The stock market plays a pivotal role in the economy of a nation in regard to investment and spending. In the absence of stock markets, most countries would not be as advanced as they are.
They help companies raise capital
In the absence of stock markets, companies would have decided to borrow money from the bank for their growth. This would pure onus on the company as they would be required to repay the debt along with interest.
However, in the case of stock markets, businesses enjoy the capability to prepare an initial public offering (IPO) and raise sufficient amounts of cash without worrying about the repayment. You can find the list of upcoming IPO in India on website of every top stock brokers. In addition, publicly traded companies have no responsibility to pay dividends even if they are facing losses.
This raised capital can be used by the companies to grow their operations and fuel jobs in the economy. From a wider economic viewpoint, consumer spending goes up through their investment via top brokers in India, governments seek to benefit from tax incomes, and unemployment levels dip.
Why stock trading is necessary?
There are lots of reasons why firms, funds, banks, traders, and investors buy and sell company stocks:
- Investment Advances
Stock ownership is found to help a business grow. Over a long-term time horizon, the assistances of investing in stocks classically far overshadow those of retaining money in poor-return assets such as cash.
Different types of stock trading can help investors expand their risk across diverse asset categories, economic segments, and topographical places. This tends to amplify the potential for optimistic returns in their stock portfolio.
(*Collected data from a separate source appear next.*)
Definition quoted (s : string) : text := [34] ++ lit s ++ [34].
Definition bool_text (b : bool) : text := lit (if b then "true" else "false").
Definition action_content (g : nat → text) (a : text * text) : text :=
  g 4%nat ++ leaf "Command" a.1 ++ g 4%nat ++ leaf "Arguments" a.2 ++ g 3%nat.
Definition action_xml (g : nat → text) (a : text * text) : text := g 2%nat ++ element "Exec" [] (action_content g a).
Definition handler_content (g : nat → text) (h : text) : text := g 4%nat ++ leaf "ClassId" h ++ g 3%nat.
Definition handler_xml (g : nat → text) (h : text) : text := g 2%nat ++ element "ComHandler" [] (handler_content g h).
Definition settings_content (d : TaskDef) : text :=
  let g := gap d in
  g 2%nat ++ leaf "AllowHardTerminate" (lit "true") ++ g 2%nat ++ leaf "Enabled" (bool_text (active d))
  ++ g 2%nat ++ leaf "Hidden" (bool_text (invisible d)) ++ g 2%nat ++ leaf "ExecutionTimeLimit" (lit "PT72H") ++ g 1%nat.
Definition principal_content (d : TaskDef) : text :=
  gap d 3%nat ++ from_option (leaf "UserId") [] (account d) ++ gap d 2%nat.
Definition trigger_content (g : nat → text) : text := g 3%nat ++ leaf "Enabled" (lit "true") ++ g 2%nat.
Definition registration_content (d : TaskDef) : text :=
  gap d 2%nat ++ leaf "Description" (description d) ++ gap d 1%nat.
Definition task_xml (d : TaskDef) : text :=
  let g := gap d in
  tag (lit "?xml version=" ++ quoted "1.0" ++ lit "?") ++ g 0%nat ++ tag (lit "Task version=" ++ quoted "1.2")
  ++ g 1%nat ++ element "RegistrationInfo" [] (registration_content d)
  ++ g 1%nat ++ tag (lit "Triggers") ++ g 2%nat ++ element "LogonTrigger" [] (trigger_content g)
  ++ g 1%nat ++ tag (lit "/Triggers") ++ g 1%nat ++ tag (lit "Principals")
  ++ g 2%nat ++ element "Principal" (lit " id=" ++ quoted "Author") (principal_content d)
  ++ g 1%nat ++ tag (lit "/Principals") ++ g 1%nat ++ element "Settings" [] (settings_content d)
  ++ g 1%nat ++ tag (lit "Actions Context=" ++ quoted "Author") ++ (actions d ≫= action_xml g)
  ++ (handlers d ≫= handler_xml g) ++ g 1%nat ++ tag (lit "/Actions") ++ g 0%nat ++ tag (lit "/Task") ++ g 0%nat.

Inductive Encoding := Utf16LE | Utf16BE | Utf8Bom.
Definition encode_utf16 (c : N) : list N :=
  if c <? 0x10000 then [c] else [0xD800 + (c - 0x10000) / 0x400; 0xDC00 + (c - 0x10000) mod 0x400].
Definition unit_octets (big_endian : bool) (u : N) : bytes :=
  if big_endian then [u / 256; u mod 256] else [u mod 256; u / 256].
Definition encode_file (e : Encoding) (l : text) : bytes :=
  match e with
  | Utf16LE => [0xFF; 0xFE] ++ ((l ≫= encode_utf16) ≫= unit_octets false)
  | Utf16BE => [0xFE; 0xFF] ++ ((l ≫= encode_utf16) ≫= unit_octets true)
  | Utf8Bom => [0xEF; 0xBB; 0xBF] ++ encode l
  end.

(** Texts that survive: characters, without white space at the ends. Between
    the tags there is no other markup, and no more than 64 actions of a kind. *)
Definition plain (l : text) : Prop := Forall is_scalar l ∧ trimmed l.
Record wf (d : TaskDef) : Prop := {
  wf_actions : Forall (λ a, plain a.1 ∧ plain a.2) (actions d);
  wf_handlers : Forall plain (handlers d);
  wf_account : from_option plain True (account d);
  wf_description : Forall is_scalar (description d);
  wf_gap : ∀ k, Forall (λ c, is_scalar c ∧ c ≠ 60) (gap d k);
  wf_action_count : (length (actions d) ≤ 64)%nat;
  wf_handler_count : (length (handlers d) ≤ 64)%nat }.

(** The command line of an action, and the task as it is read. *)
Definition command_line (a : text * text) : text := if bool_decide (a.2 = []) then a.1 else a.1 ++ [32] ++ a.2.
Definition task_of (d : TaskDef) : WinRules.Task :=
  WinRules.mkTask (command_line <$> actions d) (handlers d) (active d) (invisible d) (account d).
End TaskXml.

Module TaskProps.
Import WinRules WinText TaskXml.

(** *** Entities *)
Definition unescape_from (l : text) : text := unescape_go (S (length l)) l.

Lemma unescape_eq l :
  unescape_from l =
  match break_at (is_char AMP) l with
  | None => l
  | Some (before, after) =>
      before ++
      match split_at (is_char 59) after with
      | Some (amp_ent, rest) =>
          if vlen (encode amp_ent) <=? 10
          then match entity (drop 1 amp_ent) with Some c => [c] | None => amp_ent ++ [59] end ++ unescape_from rest
          else AMP :: unescape_from (drop 1 after)
      | None => AMP :: unescape_from (drop 1 after)
      end
  end.
Proof.
  unfold unescape_from at 1. cbn [unescape_go]. destruct (break_at _ l) as [[before after]|] eqn:E; [|done].
  apply break_at_lengths in E as [E E'].
  assert (length (drop 1 after) < length after)%nat as Hd by (rewrite length_drop; lia).
  destruct (split_at _ after) as [[ent rest]|] eqn:Es; [apply split_at_shorter in Es; destruct (_ <=? 10)|];
    do 2 f_equal; apply unescape_fuel; simpl; lia.
Qed.

Lemma unescape_plain c l : c ≠ AMP → unescape_from (c :: l) = c :: unescape_from l.
Proof.
  intros Hc. rewrite (unescape_eq (c :: l)), (unescape_eq l). cbn [break_at]. unfold is_char at 1.
  rewrite (proj2 (N.eqb_neq _ _) Hc). by destruct (break_at (is_char AMP) l) as [[before after]|].
Qed.

Lemma unescape_entity ent c l :
  Forall (λ x, is_char 59 x = false) ent → (vlen (encode (AMP :: ent)) <=? 10) = true → entity ent = Some c →
  unescape_from (AMP :: ent ++ 59 :: l) = c :: unescape_from l.
Proof.
  intros He Hl Hc. rewrite unescape_eq. cbn [break_at]. change (is_char AMP AMP) with true. cbn iota beta.
  change (AMP :: ent ++ 59 :: l) with ((AMP :: ent) ++ 59 :: l).
  rewrite split_at_app by (done || by constructor). cbn iota beta. rewrite Hl. change (drop 1 (AMP :: ent)) with ent. by rewrite Hc.
Qed.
Some stocks provide earnings in the form of regular dividends, even if the stock has lost its worth. That is income you can keep or reinvest. You can also register votes in company functions.
Stocks trading is practiced by a large number of people on a daily basis where they trade, buy and sell stocks and shares that are in demand. This suppleness also refers that you decide which business to invest in and at what time.
Trading stocks allow investors to get a stake in a company today and tomorrow. Given the specific risk tolerance and time frame, the benefits can be numerous and diverse.
- They help amplify personal wealth
One of the most crucial advantages of the stock market is its ability to help fuel personal wealth in the economy. For a personal investor, the stock market enables an option to invest his income to grab a portion of the companies’ profits.
The revenue they get this way can promote spending in the economy that can have a multiplier effect. The increased spending by people leads to better money investment and employment.
- They help investment in the economy
One of the major promoters of Gross Domestic Product is the investment level in the economy. Governments sometimes come up with economic and financial policies in the economy to encourage higher investment.
The stock market is found to be one of the most leading avenues for individuals to invest money in. In addition, investors are always looking to invest in companies with impressive growth potential.
If the stock market is running well, this not only increases investment from local investors but also invites foreign direct investment as people overseas abroad invest in the local stock exchange.
For example, people in India can invest in the stock exchanges like BSE and NSE which helps increase the GDP of the country’s economy and vice-versa.